Work to complete: When you reach the line containing "epochs batch_size' save_interval s'))" in the records below, start copying exactly, and stop once you have copied the line containing "rewrite Hrun in".

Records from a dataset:
────────────────────────────────────────
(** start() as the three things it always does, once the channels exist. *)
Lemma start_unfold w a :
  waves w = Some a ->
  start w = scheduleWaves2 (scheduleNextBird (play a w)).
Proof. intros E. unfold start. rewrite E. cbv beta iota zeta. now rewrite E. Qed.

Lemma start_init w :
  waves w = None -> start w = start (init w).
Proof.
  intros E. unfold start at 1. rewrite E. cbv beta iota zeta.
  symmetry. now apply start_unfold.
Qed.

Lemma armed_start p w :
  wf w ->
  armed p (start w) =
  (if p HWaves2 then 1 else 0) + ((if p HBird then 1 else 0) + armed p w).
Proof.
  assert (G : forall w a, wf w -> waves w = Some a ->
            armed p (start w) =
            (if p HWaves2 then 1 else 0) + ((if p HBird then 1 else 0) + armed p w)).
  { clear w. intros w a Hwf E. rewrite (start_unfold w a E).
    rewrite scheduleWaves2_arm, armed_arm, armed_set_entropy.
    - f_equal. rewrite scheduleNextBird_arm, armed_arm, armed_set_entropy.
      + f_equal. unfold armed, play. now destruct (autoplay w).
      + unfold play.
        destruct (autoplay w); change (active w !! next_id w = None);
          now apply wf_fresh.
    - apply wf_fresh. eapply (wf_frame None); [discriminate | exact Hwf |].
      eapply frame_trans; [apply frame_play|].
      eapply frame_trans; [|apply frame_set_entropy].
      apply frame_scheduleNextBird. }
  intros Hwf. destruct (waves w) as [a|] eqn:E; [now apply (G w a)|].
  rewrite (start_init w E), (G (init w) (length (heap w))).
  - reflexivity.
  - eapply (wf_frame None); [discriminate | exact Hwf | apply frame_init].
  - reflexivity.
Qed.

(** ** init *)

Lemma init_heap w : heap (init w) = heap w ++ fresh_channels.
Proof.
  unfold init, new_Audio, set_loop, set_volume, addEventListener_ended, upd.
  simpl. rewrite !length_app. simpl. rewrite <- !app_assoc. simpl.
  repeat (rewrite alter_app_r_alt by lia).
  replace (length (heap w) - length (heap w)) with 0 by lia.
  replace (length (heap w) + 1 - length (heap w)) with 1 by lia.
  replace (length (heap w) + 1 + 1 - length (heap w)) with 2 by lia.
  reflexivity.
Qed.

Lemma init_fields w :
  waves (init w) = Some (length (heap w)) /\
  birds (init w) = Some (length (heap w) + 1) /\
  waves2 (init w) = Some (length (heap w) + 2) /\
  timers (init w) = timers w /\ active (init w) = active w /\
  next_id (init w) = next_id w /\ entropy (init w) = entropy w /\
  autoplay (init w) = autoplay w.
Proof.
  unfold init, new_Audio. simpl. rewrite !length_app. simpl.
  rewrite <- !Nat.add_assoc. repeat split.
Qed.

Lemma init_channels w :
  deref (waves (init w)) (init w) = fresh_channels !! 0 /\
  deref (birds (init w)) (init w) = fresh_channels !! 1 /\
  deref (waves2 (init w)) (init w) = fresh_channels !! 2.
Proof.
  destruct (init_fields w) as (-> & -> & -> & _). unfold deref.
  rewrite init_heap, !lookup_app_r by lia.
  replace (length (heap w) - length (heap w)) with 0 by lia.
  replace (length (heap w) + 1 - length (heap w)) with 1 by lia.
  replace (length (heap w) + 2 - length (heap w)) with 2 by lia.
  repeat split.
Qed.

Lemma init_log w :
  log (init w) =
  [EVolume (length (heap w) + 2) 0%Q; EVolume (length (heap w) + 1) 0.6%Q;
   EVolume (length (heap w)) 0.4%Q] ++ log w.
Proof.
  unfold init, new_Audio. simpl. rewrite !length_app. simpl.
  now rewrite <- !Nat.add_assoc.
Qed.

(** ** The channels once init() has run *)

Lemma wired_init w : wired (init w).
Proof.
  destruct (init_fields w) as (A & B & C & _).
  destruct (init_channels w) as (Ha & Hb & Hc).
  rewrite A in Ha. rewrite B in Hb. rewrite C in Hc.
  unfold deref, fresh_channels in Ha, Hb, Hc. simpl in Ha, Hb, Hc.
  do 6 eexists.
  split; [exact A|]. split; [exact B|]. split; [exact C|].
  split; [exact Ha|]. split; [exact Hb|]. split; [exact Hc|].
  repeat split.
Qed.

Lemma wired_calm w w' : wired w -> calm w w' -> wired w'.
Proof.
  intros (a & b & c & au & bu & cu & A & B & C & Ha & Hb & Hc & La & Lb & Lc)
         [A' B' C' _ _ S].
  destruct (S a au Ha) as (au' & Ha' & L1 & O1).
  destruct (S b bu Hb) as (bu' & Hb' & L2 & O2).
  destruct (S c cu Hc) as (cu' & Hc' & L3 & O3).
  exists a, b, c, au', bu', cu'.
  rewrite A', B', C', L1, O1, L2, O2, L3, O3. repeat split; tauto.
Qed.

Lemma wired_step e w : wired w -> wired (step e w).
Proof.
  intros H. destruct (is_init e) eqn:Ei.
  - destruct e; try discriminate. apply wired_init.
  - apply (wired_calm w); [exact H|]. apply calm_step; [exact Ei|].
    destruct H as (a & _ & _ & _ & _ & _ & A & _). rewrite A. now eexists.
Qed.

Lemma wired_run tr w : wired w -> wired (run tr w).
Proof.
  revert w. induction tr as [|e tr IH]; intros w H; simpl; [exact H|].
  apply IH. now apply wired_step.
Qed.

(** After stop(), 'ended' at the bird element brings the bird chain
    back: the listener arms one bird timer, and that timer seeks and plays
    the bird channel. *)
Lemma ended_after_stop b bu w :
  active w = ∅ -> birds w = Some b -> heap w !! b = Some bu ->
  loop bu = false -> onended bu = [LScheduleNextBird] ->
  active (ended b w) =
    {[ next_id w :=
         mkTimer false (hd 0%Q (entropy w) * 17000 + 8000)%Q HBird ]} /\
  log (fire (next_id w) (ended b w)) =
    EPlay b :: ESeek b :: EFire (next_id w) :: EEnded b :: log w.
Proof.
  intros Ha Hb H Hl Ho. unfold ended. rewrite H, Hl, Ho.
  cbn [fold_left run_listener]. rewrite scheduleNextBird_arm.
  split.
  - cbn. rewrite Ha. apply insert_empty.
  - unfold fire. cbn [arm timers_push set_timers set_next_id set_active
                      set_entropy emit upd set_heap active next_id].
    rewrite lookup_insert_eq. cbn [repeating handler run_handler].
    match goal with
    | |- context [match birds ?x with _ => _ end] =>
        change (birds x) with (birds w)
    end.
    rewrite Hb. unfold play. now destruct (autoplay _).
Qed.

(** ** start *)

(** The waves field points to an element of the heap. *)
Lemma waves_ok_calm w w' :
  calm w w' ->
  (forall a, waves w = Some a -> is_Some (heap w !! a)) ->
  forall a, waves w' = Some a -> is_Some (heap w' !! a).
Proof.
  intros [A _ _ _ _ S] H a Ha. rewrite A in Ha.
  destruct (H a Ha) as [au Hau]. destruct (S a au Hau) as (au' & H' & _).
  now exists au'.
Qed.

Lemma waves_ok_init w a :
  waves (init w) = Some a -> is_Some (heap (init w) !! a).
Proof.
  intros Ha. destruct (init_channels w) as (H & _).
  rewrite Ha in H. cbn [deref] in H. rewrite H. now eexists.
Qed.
────────────────────────────────────────
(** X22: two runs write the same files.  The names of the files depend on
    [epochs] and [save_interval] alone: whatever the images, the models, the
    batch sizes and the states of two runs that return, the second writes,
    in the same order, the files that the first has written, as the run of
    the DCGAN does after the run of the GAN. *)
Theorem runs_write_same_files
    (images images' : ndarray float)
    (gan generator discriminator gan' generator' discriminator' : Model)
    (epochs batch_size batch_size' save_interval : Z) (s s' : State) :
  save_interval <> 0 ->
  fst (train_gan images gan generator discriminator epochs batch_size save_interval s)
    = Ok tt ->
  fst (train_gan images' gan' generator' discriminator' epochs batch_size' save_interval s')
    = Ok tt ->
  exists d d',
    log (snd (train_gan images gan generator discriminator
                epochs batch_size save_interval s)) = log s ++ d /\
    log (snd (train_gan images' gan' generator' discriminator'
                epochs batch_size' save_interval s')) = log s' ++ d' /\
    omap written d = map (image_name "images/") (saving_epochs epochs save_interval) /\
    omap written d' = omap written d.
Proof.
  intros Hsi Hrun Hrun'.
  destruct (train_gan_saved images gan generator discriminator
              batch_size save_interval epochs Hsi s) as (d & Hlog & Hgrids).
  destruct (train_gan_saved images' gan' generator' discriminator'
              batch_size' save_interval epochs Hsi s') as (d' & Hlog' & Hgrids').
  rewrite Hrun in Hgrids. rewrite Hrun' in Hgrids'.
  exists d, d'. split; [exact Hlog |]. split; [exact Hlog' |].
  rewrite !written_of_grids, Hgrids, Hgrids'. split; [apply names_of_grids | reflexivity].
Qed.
────────────────────────────────────────
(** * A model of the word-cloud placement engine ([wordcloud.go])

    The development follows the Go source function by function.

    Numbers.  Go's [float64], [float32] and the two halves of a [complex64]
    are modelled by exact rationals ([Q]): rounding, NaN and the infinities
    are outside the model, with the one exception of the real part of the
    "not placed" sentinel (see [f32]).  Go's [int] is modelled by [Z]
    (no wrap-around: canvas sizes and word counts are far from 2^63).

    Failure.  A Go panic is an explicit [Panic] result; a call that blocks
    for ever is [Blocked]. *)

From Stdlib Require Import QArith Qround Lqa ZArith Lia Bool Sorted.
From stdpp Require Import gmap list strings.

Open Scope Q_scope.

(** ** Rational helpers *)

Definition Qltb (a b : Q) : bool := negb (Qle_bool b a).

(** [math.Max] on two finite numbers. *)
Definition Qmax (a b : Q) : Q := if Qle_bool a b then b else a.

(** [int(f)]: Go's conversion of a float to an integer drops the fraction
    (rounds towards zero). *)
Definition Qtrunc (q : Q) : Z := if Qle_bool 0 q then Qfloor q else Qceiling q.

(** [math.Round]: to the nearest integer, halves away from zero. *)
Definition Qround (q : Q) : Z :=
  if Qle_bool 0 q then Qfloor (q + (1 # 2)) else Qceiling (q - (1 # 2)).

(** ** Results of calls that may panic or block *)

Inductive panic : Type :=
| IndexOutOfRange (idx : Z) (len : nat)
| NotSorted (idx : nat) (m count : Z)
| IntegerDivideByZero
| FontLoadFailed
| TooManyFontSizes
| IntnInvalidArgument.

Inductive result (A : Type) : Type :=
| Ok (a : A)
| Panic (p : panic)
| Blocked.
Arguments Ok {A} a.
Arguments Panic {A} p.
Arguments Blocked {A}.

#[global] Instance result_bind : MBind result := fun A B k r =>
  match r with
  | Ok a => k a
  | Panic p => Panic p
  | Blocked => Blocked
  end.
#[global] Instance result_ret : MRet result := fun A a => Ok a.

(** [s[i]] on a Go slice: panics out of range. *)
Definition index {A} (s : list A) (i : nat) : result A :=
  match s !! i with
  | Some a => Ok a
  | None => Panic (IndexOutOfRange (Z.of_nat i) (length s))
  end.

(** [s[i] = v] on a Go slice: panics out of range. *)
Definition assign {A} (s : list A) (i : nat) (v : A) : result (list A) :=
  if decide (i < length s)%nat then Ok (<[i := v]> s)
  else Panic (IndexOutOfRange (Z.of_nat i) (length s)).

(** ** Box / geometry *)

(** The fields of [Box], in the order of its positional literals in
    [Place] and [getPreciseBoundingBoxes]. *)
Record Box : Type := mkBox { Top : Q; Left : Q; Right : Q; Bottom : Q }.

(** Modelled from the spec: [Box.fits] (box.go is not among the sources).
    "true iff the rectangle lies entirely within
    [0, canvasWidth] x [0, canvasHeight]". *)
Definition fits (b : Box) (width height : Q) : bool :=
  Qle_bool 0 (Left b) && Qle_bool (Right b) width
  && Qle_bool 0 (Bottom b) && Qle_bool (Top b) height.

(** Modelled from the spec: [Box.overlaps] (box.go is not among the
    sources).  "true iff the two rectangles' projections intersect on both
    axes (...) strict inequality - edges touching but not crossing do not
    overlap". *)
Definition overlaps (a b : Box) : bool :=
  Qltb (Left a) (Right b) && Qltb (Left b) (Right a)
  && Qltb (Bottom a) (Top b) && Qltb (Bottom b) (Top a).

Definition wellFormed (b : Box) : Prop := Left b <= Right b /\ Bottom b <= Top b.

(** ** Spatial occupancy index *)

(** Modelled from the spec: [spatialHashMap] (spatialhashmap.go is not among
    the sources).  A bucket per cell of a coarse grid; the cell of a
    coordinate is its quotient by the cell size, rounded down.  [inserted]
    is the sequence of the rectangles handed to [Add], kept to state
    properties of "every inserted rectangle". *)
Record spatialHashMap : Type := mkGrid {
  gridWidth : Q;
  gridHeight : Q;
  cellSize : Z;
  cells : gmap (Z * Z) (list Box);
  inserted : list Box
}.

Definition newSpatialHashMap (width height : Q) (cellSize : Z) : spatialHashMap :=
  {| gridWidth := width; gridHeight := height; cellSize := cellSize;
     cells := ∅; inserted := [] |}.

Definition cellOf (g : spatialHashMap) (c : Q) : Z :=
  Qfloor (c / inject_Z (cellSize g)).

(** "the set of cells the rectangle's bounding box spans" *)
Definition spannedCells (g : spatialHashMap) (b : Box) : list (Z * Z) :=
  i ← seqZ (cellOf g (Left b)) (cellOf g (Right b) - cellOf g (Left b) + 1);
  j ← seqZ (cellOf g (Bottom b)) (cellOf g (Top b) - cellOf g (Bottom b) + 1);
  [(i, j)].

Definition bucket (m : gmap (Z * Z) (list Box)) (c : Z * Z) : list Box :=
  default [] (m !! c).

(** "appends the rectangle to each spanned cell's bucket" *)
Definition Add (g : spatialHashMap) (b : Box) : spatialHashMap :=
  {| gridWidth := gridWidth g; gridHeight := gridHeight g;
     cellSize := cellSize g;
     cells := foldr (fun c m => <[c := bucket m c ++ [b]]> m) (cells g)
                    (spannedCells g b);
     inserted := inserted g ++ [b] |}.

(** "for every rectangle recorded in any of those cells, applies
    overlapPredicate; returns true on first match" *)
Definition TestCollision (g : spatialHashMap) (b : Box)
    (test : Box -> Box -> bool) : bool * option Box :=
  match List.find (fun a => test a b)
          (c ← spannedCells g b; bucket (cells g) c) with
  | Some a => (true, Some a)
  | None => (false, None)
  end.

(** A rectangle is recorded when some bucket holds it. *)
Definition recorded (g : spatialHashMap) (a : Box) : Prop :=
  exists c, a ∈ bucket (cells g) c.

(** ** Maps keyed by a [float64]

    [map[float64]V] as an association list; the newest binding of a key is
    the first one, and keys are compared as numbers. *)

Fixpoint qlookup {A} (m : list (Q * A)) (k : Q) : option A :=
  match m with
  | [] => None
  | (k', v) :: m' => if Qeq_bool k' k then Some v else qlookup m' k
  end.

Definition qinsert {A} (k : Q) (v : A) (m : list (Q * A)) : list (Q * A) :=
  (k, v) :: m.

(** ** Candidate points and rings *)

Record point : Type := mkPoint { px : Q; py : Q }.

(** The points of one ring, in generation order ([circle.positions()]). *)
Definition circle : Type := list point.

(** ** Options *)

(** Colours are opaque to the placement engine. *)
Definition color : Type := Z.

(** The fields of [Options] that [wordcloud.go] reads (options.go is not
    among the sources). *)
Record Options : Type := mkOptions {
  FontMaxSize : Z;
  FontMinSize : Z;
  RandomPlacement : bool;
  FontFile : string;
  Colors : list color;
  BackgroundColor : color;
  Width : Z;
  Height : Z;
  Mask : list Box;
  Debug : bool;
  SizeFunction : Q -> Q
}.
────────────────────────────────────────
Your solution:
                epochs batch_size' save_interval s')) = log s' ++ d' /\
    omap written d = map (image_name "images/") (saving_epochs epochs save_interval) /\
    omap written d' = omap written d.
Proof.
  intros Hsi Hrun Hrun'.
  destruct (train_gan_saved images gan generator discriminator
              batch_size save_interval epochs Hsi s) as (d & Hlog & Hgrids).
  destruct (train_gan_saved images' gan' generator' discriminator'
              batch_size' save_interval epochs Hsi s') as (d' & Hlog' & Hgrids').
  rewrite Hrun in Hgrids. rewrite Hrun' in Hgrids'.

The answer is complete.